------ EXTRACTED DATA ------

(** * FireFlyJar: scheduler, firefly animation and multiplexed LED driver

  A shallow embedding of [system.c], [leds.c] and [fireflies.c], followed
  by the properties of the specification that were checked against it.

  Conventions of the embedding.
  - C integers are values of [Z]; every arithmetic operation of the source
    is followed by the reduction to the width of its C type ([wrap_u32],
    [wrap_s32], [wrap_s16]).  Signed overflow is undefined in C; the model
    gives it the two's complement result, and the theorems that depend on
    it show that no overflow happens.
  - A C array is a list, read with [l !! i] and written with [<[i:=x]> l].
  - A [for] loop over an index range is [for_range]; the body answers
    [Next] or [Break].
  - Hardware registers and calls that leave the module are recorded in a
    trace of events, in program order. *)

From Stdlib Require Import ZArith List Bool Lia.
From stdpp Require Import base decidable list numbers.
Import ListNotations.

Local Open Scope Z_scope.

(** ** C integer types *)

Module CInt.

Definition wrap_u32 (x : Z) : Z := x mod 2 ^ 32.

(** Conversion to a signed type: a value of the range is unchanged, any
    other is reduced modulo [2^32] (or [2^16]) into the range. *)
Definition wrap_s32 (x : Z) : Z :=
  if (-2147483648 <=? x) && (x <=? 2147483647) then x
  else (x + 2147483648) mod 4294967296 - 2147483648.
Definition wrap_s16 (x : Z) : Z :=
  if (-32768 <=? x) && (x <=? 32767) then x
  else (x + 32768) mod 65536 - 32768.
Definition wrap_u8 (x : Z) : Z := x mod 2 ^ 8.

Definition INT32_MIN : Z := -2147483648.
Definition INT32_MAX : Z := 2147483647.
Definition INT16_MAX : Z := 32767.

(** [int32_t] arithmetic. Division truncates toward zero ([Z.quot]). *)
Definition add32 (a b : Z) : Z := wrap_s32 (a + b).
Definition sub32 (a b : Z) : Z := wrap_s32 (a - b).
Definition mul32 (a b : Z) : Z := wrap_s32 (a * b).
Definition div32 (a b : Z) : Z := wrap_s32 (Z.quot a b).
Definition neg32 (a : Z) : Z := wrap_s32 (- a).

(** system.h: [min_val], [max_val] *)
Definition min_val (val1 val2 : Z) : Z := if val1 <? val2 then val1 else val2.
Definition max_val (val1 val2 : Z) : Z := if val1 >? val2 then val1 else val2.

(** Result of one pass through a loop body. *)
Inductive ctl (St : Type) : Type :=
| Next (s : St)
| Break (s : St).
Arguments Next {St} s.
Arguments Break {St} s.

(** [for (i = lo; i < lo + n; i++) body], with [break]. *)
Fixpoint for_range {St : Type} (lo : nat) (n : nat)
         (body : nat -> St -> ctl St) (s : St) : St :=
  match n with
  | O => s
  | S n' =>
      match body lo s with
      | Next s' => for_range (S lo) n' body s'
      | Break s' => s'
      end
  end.

End CInt.

Import CInt.

(** ** system.c: the periodic task scheduler *)

Module System.

(** [task_ptr_type]: a pointer to a [void (void)] function.  Two pointers
    are equal when they hold the same address. *)
Inductive task_ptr_type : Type :=
| NULL
| task_at (addr : positive).

#[global] Instance task_ptr_eq_dec : EqDecision task_ptr_type.
Proof. solve_decision. Defined.

Record task_list_type : Type := mk_task
  { task : task_ptr_type;
    period : Z }.

#[global] Instance task_list_eq_dec : EqDecision task_list_type.
Proof. solve_decision. Defined.

Definition SYSTEM_TASKS_MAX : nat := 10.

(** The statics of the file: [s_task_list] and the [counter] of
    [execute_tasks]. *)
Record sched : Type := mk_sched
  { s_task_list : list task_list_type;
    counter : Z }.

(** Statics are zero-initialised: every slot is [{ NULL, 0 }]. *)
Definition sched_reset : sched :=
  {| s_task_list := replicate SYSTEM_TASKS_MAX (mk_task NULL 0);
     counter := 0 |}.

(** *** system_add_task *)

Definition add_task_body (tsk : task_ptr_type) (prd : Z)
           (i : nat) (l : list task_list_type) : ctl (list task_list_type) :=
  match l !! i with
  | None => Break l
  | Some e =>
      if decide (task e = NULL) then
        Break (<[i := mk_task tsk (max_val prd 1)]> l)
      else if decide (task e = tsk) then
        Break l
      else Next l
  end.
(** A call that does not allocate over a live entry keeps the difference
    between [allocinfo_current_alloc_bytes] and the table's sum. *)
Lemma excess_step P c st st' x :
  callcount st = 0 -> logging_enabled st <> 0 ->
  allocinfo_current_alloc_bytes (ctr st) = ull (table_sum (allocations st) + x) ->
  (forall q s stack n, c = log_call EVENT_MALLOC q s stack n -> allocations st !! q = None) ->
  log_event P c st = Some st' ->
  allocinfo_current_alloc_bytes (ctr st') = ull (table_sum (allocations st') + x) /\
  callcount st' = 0 /\ logging_enabled st' = logging_enabled st.
Proof.
  intros Hc He Hcur Hnd. destruct c as [[] p s stack nested].
  all: rewrite log_event_top by done; intros Hb.
  all: destruct (log_event_body_keeps _ _ _ _ _ _ _ Hb) as (Hc' & He' & _).
  all: split; [| split; congruence].
  - rewrite body_malloc in Hb. injection Hb as <-. simpl.
    rewrite table_sum_insert by (eapply Hnd; eauto). simpl.
    rewrite Hcur, ull_add_idemp.
    replace (to_ssize s + table_sum (allocations st) + x)
      with (table_sum (allocations st) + x + to_ssize s) by lia.
    by rewrite ull_add_ssize.
  - destruct (allocations st !! p) as [a |] eqn:Ha.
    + destruct (body_free_found P p s stack st a Ha) as (st1 & Hb1 & Hal & Hcu & _).
      rewrite Hb in Hb1. injection Hb1 as <-.
      rewrite Hcu, Hcur, ull_sub_idemp, Hal, (table_sum_delete _ _ _ Ha). f_equal. lia.
    + destruct (body_free_absent P p s stack st st' Ha Hb) as (Hal & Hcu & _).
      by rewrite Hal, Hcu.
Qed.

Lemma excess_run P cs st st' x :
  callcount st = 0 -> logging_enabled st <> 0 ->
  allocinfo_current_alloc_bytes (ctr st) = ull (table_sum (allocations st) + x) ->
  run_no_double P cs st -> log_events P cs st = Some st' ->
  allocinfo_current_alloc_bytes (ctr st') = ull (table_sum (allocations st') + x).
Proof.
  revert st. induction cs as [| c cs IH]; intros st Hc He Hcur Hnd Hrun.
  - by injection Hrun as <-.
  - simpl in Hrun. destruct Hnd as [Hd Hnext].
    destruct (log_event P c st) as [st1 |] eqn:H1; simpl in Hrun; [| done].
    destruct (excess_step P c st st1 x Hc He Hcur Hd H1) as (Hcur1 & Hc1 & He1).
    apply (IH st1); [done | congruence | done | by apply Hnext | done].
Qed.

Lemma ull_add_nonzero a b : ull b <> 0 -> ull (a + b) <> ull a.
Proof.
  unfold ull, ULL_MOD. intros Hb Heq. apply Hb.
  replace b with ((a + b) - a) by lia.
  rewrite Zminus_mod, Heq, Z.sub_diag. done.
Qed.

(** The validator of a deallocation path always answers for an
    allocation-side check with [true]. *)
Lemma valid_callstack_alloc P oc d cs :
  (log_is_valid_callstack P oc d cs true).1.1 = true.
Proof.
  unfold log_is_valid_callstack.
  destruct (valid_walk P cs _ "" oc []) as [[f oc'] qs].
  by rewrite andb_false_r, andb_false_l.
Qed.

Lemma body_free_absent_eq P p s stack st path :
  allocations st !! p = None -> hu_log_file (cfg st) = Some path ->
  log_event_body P EVENT_FREE p s stack st =
  let st1 :=
    if hu_log_free (cfg st) then
      let '(valid, oc, _) :=
        log_is_valid_callstack P (objfile_cache st)
          (Z.of_nat (length (backtrace stack))) (backtrace stack) false in
      if valid && fopen_ok P path
      then append_out invalid_dealloc_text (set_objfile_cache oc st)
      else set_objfile_cache oc st
    else st in
  Some (set_ctr (mk_counters (ull (allocinfo_total_frees (ctr st1) + 1))
                  (allocinfo_total_allocs (ctr st1)) (allocinfo_total_alloc_bytes (ctr st1))
                  (allocinfo_current_alloc_bytes (ctr st1)) (allocinfo_peak_alloc_bytes (ctr st1)))
          st1).
Proof.
  intros Ha Hf. unfold log_event_body. rewrite Ha. simpl.
  destruct (hu_log_free (cfg st)); [| done].
  destruct (log_is_valid_callstack P _ _ _ false) as [[[] oc] qs]; simpl; [| done].
  rewrite Hf. by destruct (fopen_ok P path).
Qed.

(** ** The symbol cache *)

Lemma addr_to_symbol_cached P sc a v :
  sc !! a = Some v -> addr_to_symbol P sc a = (v, sc, []).
Proof. intros H. unfold addr_to_symbol. by rewrite H. Qed.

Lemma addr_to_symbol_keeps P sc b a v :
  sc !! a = Some v -> (addr_to_symbol P sc b).1.2 !! a = Some v.
Proof.
  intros H. unfold addr_to_symbol.
  destruct (sc !! b) as [w |] eqn:Hb; simpl; [done |].
  rewrite lookup_insert_ne; [done |]. intros ->. congruence.
Qed.

Lemma resolve_seq_keeps P bs sc a v :
  sc !! a = Some v -> resolve_seq P sc bs !! a = Some v.
Proof.
  revert sc. induction bs as [| b bs IH]; intros sc H; simpl; [done |].
  apply IH. by apply addr_to_symbol_keeps.
Qed.

Lemma addr_to_symbol_unresolved P sc a :
  dladdr_sym P a = None -> sc !! a = None ->
  addr_to_symbol P sc a = (""%string, <[a:=""%string]> sc, [a]).
Proof. intros Hs Hc. unfold addr_to_symbol. by rewrite Hc, Hs. Qed.

(** ** The printed frames *)

Lemma print_frames_addrs P d cs n : forall i sc trace,
  map fst (print_frames P d cs i n sc trace).1 =
  map fst trace ++
  map (fun k => default 0 (cs !! k)) (filter (fun k => d - 5 <= Z.of_nat k) (seq i n)).
Proof.
  induction n as [| n IH]; intros i sc trace; simpl.
  - by rewrite app_nil_r.
  - destruct (addr_to_symbol P sc (default 0 (cs !! i))) as [[sym sc1] qs].
    rewrite IH. destruct (Z.leb_spec (d - 5) (Z.of_nat i)).
    + rewrite filter_cons_True by done. simpl. rewrite map_app, <- app_assoc. done.
    + rewrite filter_cons_False by lia. done.
Qed.

Lemma filter_seq_ge (m : nat) n : forall i,
  filter (fun k => m <= k)%nat (seq i n) = seq (Nat.max i m) (i + n - Nat.max i m).
Proof.
  induction n as [| n IH]; intros i; simpl.
  - replace (i + 0 - Nat.max i m)%nat with 0%nat by lia. done.
  - destruct (decide (m <= i)%nat) as [Hle | Hlt].
    + rewrite filter_cons_True by done. rewrite IH.
      replace (Nat.max (S i) m) with (S i) by lia.
      replace (Nat.max i m) with i by lia.
      replace (i + S n - i)%nat with (S n) by lia.
      replace (S i + n - S i)%nat with n by lia. done.
    + rewrite filter_cons_False by done. rewrite IH.
      replace (Nat.max (S i) m) with m by lia.
      replace (Nat.max i m) with m by lia.
      replace (S i + n - m)%nat with (i + S n - m)%nat by lia. done.
Qed.

Lemma print_window P sc d cs :
  0 < d ->
  exists trace, (log_print_callstack P sc d cs).1.1 = Some trace /\
    (log_print_callstack P sc d cs).2 = [] /\
    map fst trace = map (fun k => default 0 (cs !! k)) (seq (trace_lo d) (Z.to_nat d - trace_lo d)).
Proof.
  intros Hd. unfold log_print_callstack.
  destruct (Z.ltb_spec 0 d) as [_ | Hn]; [| lia].
  destruct (print_frames P d cs 1 (Z.to_nat d - 1) sc []) as [trace sc'] eqn:Hp.
  exists trace. split; [done | split; [done |]].
  pose proof (print_frames_addrs P d cs (Z.to_nat d - 1) 1 sc []) as Ha.
  rewrite Hp in Ha. simpl in Ha. rewrite Ha.
  rewrite (list_filter_iff _ (fun k => Z.to_nat (d - 5) <= k)%nat) by (intros k; lia).
  rewrite filter_seq_ge. unfold trace_lo.
  replace (Nat.max 1 (Z.to_nat (d - 5))) with (Z.to_nat (Z.max 1 (d - 5))) by lia.
  replace (1 + (Z.to_nat d - 1))%nat with (Z.to_nat d) by lia. done.
Qed.
(** After a successful [exec] from offset 0, [lastIndex] of the
    database-name pattern is the length of the input. *)
Lemma database_name_exec_lastIndex (str : string) (m : MatchArray)
    (re : RegExp) :
  exec (REG_DATABASE_NAME module_patterns) str = (Some m, re) ->
  re = mkRegExp database_name_pattern (length (list_ascii_of_string str)).
Proof.
  unfold exec. cbn [lastIndex REG_DATABASE_NAME module_patterns source].
  cbn [Nat.ltb Nat.leb]. rewrite drop_0.
  destruct (scan database_name_pattern 0 (list_ascii_of_string str))
    as [[[b e] caps]|] eqn:Hscan; [|discriminate].
  intros [= _ <-]. apply database_name_scan_end in Hscan.
  rewrite Hscan. reflexivity.
Qed.

(** With [lastIndex] at the end of the input the pattern finds nothing:
    [exec] returns [null] and resets [lastIndex]. *)
Lemma database_name_exec_at_end (str : string) :
  exec (mkRegExp database_name_pattern (length (list_ascii_of_string str)))
    str
  = (None, mkRegExp database_name_pattern 0).
Proof.
  unfold exec. cbn [lastIndex source].
  rewrite Nat.ltb_irrefl, drop_all. reflexivity.
Qed.

(** C10. Construction depends on the state the patterns were left in, not
    on the connection string alone: the connection string
    [mongodb://localhost:27017/gnc] is accepted by a first construction,
    and whenever a first construction (patterns in their initial state)
    accepts a string, the second construction with the identical string
    throws, since [exec] of the database-name pattern returns [null]. *)
Theorem constructor_not_repeatable :
  (exists g ps, constructor gnc_url module_patterns = (Ret g, ps)) /\
  (forall dbUrl g ps,
     constructor dbUrl module_patterns = (Ret g, ps) ->
     exists ps', constructor dbUrl ps = (Throw not_iterable, ps')).
Proof.
  split.
  - eexists. eexists. vm_compute. reflexivity.
  - intros dbUrl g ps. unfold constructor at 1.
    destruct (exec (REG_DATABASE_NAME module_patterns) dbUrl)
      as [[m1|] re1] eqn:Hexec1; [|discriminate].
    destruct (exec (REG_SERVER_URL module_patterns) dbUrl)
      as [[m2|] re2] eqn:Hexec2; [|discriminate].
    intros [= _ <-].
    apply database_name_exec_lastIndex in Hexec1. subst re1.
    unfold constructor. cbn [REG_DATABASE_NAME].
    rewrite database_name_exec_at_end. eexists. reflexivity.
Qed.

------

# [PROBLEM REQUIREMENTS]
Looking at the entries above, can you reproduce exactly the lines from the one that holds "(** The statics" through the one that holds "by rewrite Hal, Hcu.", and only those?

# [RESPONSE AREA]
(** The statics of the file: [s_task_list] and the [counter] of
    [execute_tasks]. *)
Record sched : Type := mk_sched
  { s_task_list : list task_list_type;
    counter : Z }.

(** Statics are zero-initialised: every slot is [{ NULL, 0 }]. *)
Definition sched_reset : sched :=
  {| s_task_list := replicate SYSTEM_TASKS_MAX (mk_task NULL 0);
     counter := 0 |}.

(** *** system_add_task *)

Definition add_task_body (tsk : task_ptr_type) (prd : Z)
           (i : nat) (l : list task_list_type) : ctl (list task_list_type) :=
  match l !! i with
  | None => Break l
  | Some e =>
      if decide (task e = NULL) then
        Break (<[i := mk_task tsk (max_val prd 1)]> l)
      else if decide (task e = tsk) then
        Break l
      else Next l
  end.
(** A call that does not allocate over a live entry keeps the difference
    between [allocinfo_current_alloc_bytes] and the table's sum. *)
Lemma excess_step P c st st' x :
  callcount st = 0 -> logging_enabled st <> 0 ->
  allocinfo_current_alloc_bytes (ctr st) = ull (table_sum (allocations st) + x) ->
  (forall q s stack n, c = log_call EVENT_MALLOC q s stack n -> allocations st !! q = None) ->
  log_event P c st = Some st' ->
  allocinfo_current_alloc_bytes (ctr st') = ull (table_sum (allocations st') + x) /\
  callcount st' = 0 /\ logging_enabled st' = logging_enabled st.
Proof.
  intros Hc He Hcur Hnd. destruct c as [[] p s stack nested].
  all: rewrite log_event_top by done; intros Hb.
  all: destruct (log_event_body_keeps _ _ _ _ _ _ _ Hb) as (Hc' & He' & _).
  all: split; [| split; congruence].
  - rewrite body_malloc in Hb. injection Hb as <-. simpl.
    rewrite table_sum_insert by (eapply Hnd; eauto). simpl.
    rewrite Hcur, ull_add_idemp.
    replace (to_ssize s + table_sum (allocations st) + x)
      with (table_sum (allocations st) + x + to_ssize s) by lia.
    by rewrite ull_add_ssize.
  - destruct (allocations st !! p) as [a |] eqn:Ha.
    + destruct (body_free_found P p s stack st a Ha) as (st1 & Hb1 & Hal & Hcu & _).
      rewrite Hb in Hb1. injection Hb1 as <-.
      rewrite Hcu, Hcur, ull_sub_idemp, Hal, (table_sum_delete _ _ _ Ha). f_equal. lia.
    + destruct (body_free_absent P p s stack st st' Ha Hb) as (Hal & Hcu & _).
      by rewrite Hal, Hcu.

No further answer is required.